== Problem ==
Copy out, from the data below, each line in which the word "fnEnv" occurs.

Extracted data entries
_ _ _ _ _

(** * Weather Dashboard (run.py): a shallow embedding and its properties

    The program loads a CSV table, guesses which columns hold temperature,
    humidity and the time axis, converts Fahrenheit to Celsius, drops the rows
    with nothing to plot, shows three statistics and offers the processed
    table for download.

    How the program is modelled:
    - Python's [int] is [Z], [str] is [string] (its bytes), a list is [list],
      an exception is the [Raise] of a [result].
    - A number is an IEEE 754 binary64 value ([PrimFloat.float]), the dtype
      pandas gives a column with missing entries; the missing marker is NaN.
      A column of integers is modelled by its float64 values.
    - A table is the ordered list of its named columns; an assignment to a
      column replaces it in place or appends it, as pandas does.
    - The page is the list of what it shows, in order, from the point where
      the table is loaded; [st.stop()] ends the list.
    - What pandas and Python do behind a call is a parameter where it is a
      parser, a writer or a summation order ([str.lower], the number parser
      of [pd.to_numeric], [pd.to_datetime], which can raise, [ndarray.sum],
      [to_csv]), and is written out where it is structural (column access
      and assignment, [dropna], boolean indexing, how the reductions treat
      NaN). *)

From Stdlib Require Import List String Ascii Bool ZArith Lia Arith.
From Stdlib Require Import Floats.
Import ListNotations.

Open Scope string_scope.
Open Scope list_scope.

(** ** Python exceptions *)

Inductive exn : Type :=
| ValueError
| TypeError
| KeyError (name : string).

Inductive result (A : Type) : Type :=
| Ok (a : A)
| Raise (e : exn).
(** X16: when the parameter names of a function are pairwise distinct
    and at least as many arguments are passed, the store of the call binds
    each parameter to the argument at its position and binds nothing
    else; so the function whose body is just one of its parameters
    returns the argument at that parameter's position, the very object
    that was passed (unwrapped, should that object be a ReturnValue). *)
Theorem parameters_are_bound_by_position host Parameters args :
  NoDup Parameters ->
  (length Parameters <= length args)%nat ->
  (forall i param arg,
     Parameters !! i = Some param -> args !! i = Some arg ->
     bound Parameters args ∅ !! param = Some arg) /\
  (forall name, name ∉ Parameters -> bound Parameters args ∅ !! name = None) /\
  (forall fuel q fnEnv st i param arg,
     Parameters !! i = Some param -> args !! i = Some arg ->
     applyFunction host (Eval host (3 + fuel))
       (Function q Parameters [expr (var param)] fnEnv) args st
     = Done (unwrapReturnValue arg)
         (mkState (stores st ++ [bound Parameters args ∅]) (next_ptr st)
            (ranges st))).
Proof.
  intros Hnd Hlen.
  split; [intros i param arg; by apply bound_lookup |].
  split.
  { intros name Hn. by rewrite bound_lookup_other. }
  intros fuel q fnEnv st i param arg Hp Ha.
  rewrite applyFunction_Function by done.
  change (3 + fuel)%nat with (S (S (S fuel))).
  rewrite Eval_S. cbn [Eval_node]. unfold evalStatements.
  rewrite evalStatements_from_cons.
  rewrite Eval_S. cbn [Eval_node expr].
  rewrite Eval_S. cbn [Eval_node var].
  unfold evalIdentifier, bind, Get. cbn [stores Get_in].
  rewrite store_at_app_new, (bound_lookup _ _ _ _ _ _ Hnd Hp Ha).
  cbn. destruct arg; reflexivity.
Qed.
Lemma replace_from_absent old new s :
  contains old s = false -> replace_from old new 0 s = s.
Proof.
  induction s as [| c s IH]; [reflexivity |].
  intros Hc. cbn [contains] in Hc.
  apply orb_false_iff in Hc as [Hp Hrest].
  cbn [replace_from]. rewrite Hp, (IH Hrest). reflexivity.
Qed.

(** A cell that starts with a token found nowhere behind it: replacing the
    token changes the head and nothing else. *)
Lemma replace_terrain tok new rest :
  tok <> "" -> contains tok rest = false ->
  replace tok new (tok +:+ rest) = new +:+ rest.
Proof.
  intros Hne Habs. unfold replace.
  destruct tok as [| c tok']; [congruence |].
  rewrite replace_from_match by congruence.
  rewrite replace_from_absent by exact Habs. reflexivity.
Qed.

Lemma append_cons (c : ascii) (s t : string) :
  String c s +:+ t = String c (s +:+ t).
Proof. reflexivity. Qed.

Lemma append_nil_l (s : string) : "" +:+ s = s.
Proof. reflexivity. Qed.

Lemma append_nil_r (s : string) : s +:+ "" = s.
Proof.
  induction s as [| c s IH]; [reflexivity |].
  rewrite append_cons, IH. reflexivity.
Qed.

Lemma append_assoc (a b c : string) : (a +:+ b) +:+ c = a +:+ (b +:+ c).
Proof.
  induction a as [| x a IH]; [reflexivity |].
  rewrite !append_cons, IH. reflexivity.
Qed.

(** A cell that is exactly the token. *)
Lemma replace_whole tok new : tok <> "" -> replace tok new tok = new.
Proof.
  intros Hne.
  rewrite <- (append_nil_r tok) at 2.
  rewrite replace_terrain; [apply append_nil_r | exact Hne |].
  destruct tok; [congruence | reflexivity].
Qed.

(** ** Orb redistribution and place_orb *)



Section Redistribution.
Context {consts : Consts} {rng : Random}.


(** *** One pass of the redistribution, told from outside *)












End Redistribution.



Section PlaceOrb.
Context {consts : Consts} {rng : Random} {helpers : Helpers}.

_ _ _ _ _

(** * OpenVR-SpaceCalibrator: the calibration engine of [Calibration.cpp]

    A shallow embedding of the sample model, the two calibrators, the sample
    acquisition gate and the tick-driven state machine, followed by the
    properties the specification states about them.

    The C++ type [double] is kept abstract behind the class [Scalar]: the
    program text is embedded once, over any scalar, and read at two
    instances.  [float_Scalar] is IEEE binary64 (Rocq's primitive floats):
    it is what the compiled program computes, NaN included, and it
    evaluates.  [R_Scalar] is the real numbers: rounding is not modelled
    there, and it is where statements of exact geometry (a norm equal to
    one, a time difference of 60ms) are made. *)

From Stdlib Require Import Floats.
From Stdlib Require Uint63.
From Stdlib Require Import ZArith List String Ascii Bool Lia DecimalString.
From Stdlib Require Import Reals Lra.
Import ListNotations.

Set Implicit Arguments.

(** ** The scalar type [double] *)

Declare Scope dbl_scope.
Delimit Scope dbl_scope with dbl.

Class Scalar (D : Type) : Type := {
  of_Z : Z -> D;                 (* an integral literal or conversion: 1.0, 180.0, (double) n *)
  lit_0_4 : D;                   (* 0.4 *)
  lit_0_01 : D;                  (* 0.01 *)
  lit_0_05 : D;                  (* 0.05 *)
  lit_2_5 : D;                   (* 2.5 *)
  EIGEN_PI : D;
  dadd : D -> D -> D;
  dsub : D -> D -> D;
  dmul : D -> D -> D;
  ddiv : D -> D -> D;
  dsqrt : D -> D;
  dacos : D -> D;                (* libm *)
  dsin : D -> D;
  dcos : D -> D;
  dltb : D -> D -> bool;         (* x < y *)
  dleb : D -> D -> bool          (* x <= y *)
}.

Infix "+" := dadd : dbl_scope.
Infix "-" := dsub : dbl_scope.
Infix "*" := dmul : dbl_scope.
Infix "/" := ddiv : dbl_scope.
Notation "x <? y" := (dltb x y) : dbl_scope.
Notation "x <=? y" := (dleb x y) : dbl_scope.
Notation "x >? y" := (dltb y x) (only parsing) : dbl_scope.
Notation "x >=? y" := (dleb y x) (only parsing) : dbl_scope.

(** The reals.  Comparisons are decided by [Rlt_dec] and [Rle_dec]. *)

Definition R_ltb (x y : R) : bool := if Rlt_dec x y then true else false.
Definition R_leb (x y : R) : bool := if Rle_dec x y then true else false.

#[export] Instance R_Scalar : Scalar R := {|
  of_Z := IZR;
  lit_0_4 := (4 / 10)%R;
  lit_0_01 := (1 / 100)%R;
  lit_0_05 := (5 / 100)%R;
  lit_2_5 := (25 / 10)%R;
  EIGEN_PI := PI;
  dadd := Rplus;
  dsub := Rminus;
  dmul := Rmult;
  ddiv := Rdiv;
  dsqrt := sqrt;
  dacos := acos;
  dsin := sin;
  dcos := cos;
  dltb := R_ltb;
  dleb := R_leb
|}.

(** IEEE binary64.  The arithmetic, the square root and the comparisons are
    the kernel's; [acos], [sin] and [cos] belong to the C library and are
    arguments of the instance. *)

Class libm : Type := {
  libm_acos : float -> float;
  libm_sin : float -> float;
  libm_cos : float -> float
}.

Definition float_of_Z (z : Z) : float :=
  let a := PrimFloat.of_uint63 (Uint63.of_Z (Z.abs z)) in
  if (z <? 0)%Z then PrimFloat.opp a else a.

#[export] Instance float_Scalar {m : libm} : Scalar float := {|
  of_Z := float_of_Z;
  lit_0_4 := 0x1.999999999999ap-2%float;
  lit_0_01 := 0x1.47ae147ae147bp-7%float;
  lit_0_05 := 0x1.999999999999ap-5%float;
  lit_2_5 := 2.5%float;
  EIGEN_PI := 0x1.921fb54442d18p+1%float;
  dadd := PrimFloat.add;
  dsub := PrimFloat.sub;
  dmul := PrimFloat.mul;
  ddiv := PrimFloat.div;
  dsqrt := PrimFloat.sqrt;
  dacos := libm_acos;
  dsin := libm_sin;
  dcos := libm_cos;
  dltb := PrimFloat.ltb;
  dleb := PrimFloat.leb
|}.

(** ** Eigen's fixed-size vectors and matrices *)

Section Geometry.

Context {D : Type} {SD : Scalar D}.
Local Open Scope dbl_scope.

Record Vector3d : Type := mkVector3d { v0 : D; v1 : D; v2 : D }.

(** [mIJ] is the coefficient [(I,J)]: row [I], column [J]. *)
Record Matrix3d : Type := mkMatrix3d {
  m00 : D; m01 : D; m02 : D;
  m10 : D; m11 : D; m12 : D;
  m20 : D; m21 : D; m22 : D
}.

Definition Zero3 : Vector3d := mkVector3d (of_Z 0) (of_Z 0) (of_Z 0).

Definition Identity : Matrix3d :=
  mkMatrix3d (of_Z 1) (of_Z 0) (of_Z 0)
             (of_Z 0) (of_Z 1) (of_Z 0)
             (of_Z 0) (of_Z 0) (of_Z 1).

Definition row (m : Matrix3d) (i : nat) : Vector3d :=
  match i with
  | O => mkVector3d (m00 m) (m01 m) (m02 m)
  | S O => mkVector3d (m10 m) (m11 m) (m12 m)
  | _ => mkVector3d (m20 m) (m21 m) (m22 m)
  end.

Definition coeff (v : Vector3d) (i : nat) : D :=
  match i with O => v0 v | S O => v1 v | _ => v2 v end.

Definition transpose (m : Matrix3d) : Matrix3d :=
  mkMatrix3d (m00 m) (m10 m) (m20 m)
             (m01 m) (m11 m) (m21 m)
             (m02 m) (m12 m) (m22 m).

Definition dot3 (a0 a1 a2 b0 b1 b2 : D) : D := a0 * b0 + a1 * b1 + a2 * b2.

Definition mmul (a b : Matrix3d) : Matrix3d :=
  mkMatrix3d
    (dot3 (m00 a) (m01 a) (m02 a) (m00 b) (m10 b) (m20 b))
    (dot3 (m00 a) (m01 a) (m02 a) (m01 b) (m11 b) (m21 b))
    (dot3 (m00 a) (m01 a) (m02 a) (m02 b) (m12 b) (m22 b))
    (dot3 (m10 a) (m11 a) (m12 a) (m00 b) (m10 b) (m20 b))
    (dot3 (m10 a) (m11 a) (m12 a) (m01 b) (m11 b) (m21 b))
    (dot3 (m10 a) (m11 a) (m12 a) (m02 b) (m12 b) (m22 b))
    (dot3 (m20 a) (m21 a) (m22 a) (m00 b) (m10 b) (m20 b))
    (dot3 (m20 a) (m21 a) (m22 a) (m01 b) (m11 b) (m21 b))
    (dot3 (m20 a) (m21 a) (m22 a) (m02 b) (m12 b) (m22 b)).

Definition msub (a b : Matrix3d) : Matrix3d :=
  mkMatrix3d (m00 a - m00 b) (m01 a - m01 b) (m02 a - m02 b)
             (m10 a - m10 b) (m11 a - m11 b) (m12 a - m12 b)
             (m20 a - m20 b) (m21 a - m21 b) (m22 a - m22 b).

_ _ _ _ _

== Written answer ==
  (forall fuel q fnEnv st i param arg,
       (Function q Parameters [expr (var param)] fnEnv) args st
  intros fuel q fnEnv st i param arg Hp Ha.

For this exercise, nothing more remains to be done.